Intravenous dexamethasone and subsequent ACTH test in comparison with dexamethasone oral test in the diagnosis of Cushing's syndrome: a report of 20 cases
- PMID: 2542389
- DOI: 10.1007/BF03349953
Intravenous dexamethasone and subsequent ACTH test in comparison with dexamethasone oral test in the diagnosis of Cushing's syndrome: a report of 20 cases
Abstract
Dexamethasone inhibits ACTH secretion in the pituitary corticotropic cells of normal subjects; this ability is variously affected in Cushing's syndrome.
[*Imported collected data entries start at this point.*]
(** * CycloneSafeRoute: storm-risk scoring, nearest-camp scan and routing

  A shallow embedding of the decision logic of the dashboard
  ([app.py], [utils/storm_stress.py], [utils/routing.py],
  [utils/open_meteo.py]) and the properties its specification states,
  followed by the runs of the script of [app.py], the statistics of
  [utils/storm_stress.py], [utils/geocode.py], and the two steps of the
  historical pipeline ([data/extract_ibtracs.py], [data/extract_era5.py])
  with further properties of the code.

  Numbers.  Python's [float] (and the [int]s that JSON decoding mixes with
  them) are modelled by the real numbers [R]: arithmetic is exact, there
  is no rounding, no NaN and no overflow.  [float('inf')], which the
  nearest-camp scan starts from, is the extra point of [Py.xreal].

  Exceptions.  A Python call either returns or raises; this is the type
  [Py.outcome].  The HTTP layer is a state [Py.net] that answers the
  requests made to it and records them.

  Outside world.  The geocoding service and NumPy's random generator are
  states of the same kind: the first answers the queries made to it, the
  second gives the floats that are drawn from it.  Of pandas, the reading
  of numbers and dates in texts and the sort of a frame are parameters of
  the model; a sort is only assumed to return the rows it was given. *)

From Stdlib Require Import Reals Lra Lia List String Bool Ascii.
From Stdlib Require Import Sorting.Sorted Sorting.Permutation.
From Stdlib Require Import Machin.
From Stdlib Require OrderedTypeEx.
Import ListNotations.
Set Warnings "-register-all".

Local Open Scope string_scope.
Local Open Scope list_scope.
Local Open Scope R_scope.

(* ================================================================= *)
(** ** Python values, exceptions and the HTTP layer *)

Module Py.

(** The exceptions that the modelled code can meet.  The first three are
    the subclasses of [requests.RequestException] raised by
    [requests.get] and [raise_for_status]. *)
Inductive exn : Type :=
| ConnectionError
| Timeout
| HTTPError
| AttributeError
| KeyError
| IndexError
| TypeError
| ValueError.

Definition is_RequestException (e : exn) : bool :=
  match e with
  | ConnectionError | Timeout | HTTPError => true
  | _ => false
  end.

(** Every one of them is an [Exception]. *)
Definition is_Exception (e : exn) : bool := true.

Inductive outcome (A : Type) : Type :=
| Ret (a : A)
| Raise (e : exn).
Arguments Ret {A} a.
Arguments Raise {A} e.

Definition bind {A B : Type} (m : outcome A) (k : A -> outcome B) : outcome B :=
  match m with
  | Ret a => k a
  | Raise e => Raise e
  end.

(** [try: body except <class>: handler] *)
Definition try_except {A : Type} (body : outcome A) (catches : exn -> bool)
           (handler : exn -> outcome A) : outcome A :=
  match body with
  | Ret a => Ret a
  | Raise e => if catches e then handler e else Raise e
  end.

(** What [json.loads] produces: [None], [bool], numbers, [str], [list]
    and [dict] with string keys (kept as an association list, the first
    binding of a key being the one the dict holds). *)
Inductive json : Type :=
| JNull
| JBool (b : bool)
| JNum (r : R)
| JStr (s : string)
| JArr (items : list json)
| JObj (fields : list (string * json)).

Fixpoint assoc (k : string) (fields : list (string * json)) : option json :=
  match fields with
  | [] => None
  | (k', v) :: rest => if String.eqb k k' then Some v else assoc k rest
  end.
The iv infusion of dexamethasone is not time consuming, nor it is influenced by the variability of intestinal absorption or hepatic metabolism, as occurs with oral administration. Iv dexamethasone (1.5 mg/h) over 7 h and an ACTH bolus at the 6th h were administered to 17 patients with Cushing's disease, 3 patients with Cushing's syndrome (2 with adrenal adenoma, 1 with ectopic ACTH secretion) and 13 normal subjects. After 4 days the 20 patients were also given the standard oral low-dose and high-dose dexamethasone test. Two h after starting the drug infusion, cortisol concentrations were inhibited by more than 50% in each control subject. In contrast, in all but one patient they remained higher than 50% over the baseline. At the 6th heach control subject and 15 of the 17 patients with Cushing's disease showed an inhibition of plasma cortisol concentration which was greater than 50%. Inhibition was less than 50% in 2 patients with Cushing's disease and in the 3 patients with non-pituitary dependent Cushing's syndrome. The sensitivity and specificity of this test are comparable with those of the dexamethasone oral test. Although statistically significant, results obtained from ACTH bolus were not sufficiently discriminating. If studies conducted on a larger population confirm these preliminary data, the rapidity and reliability of the dexamethasone infusion test could make it an important new tool in diagnosing Cushing's syndrome.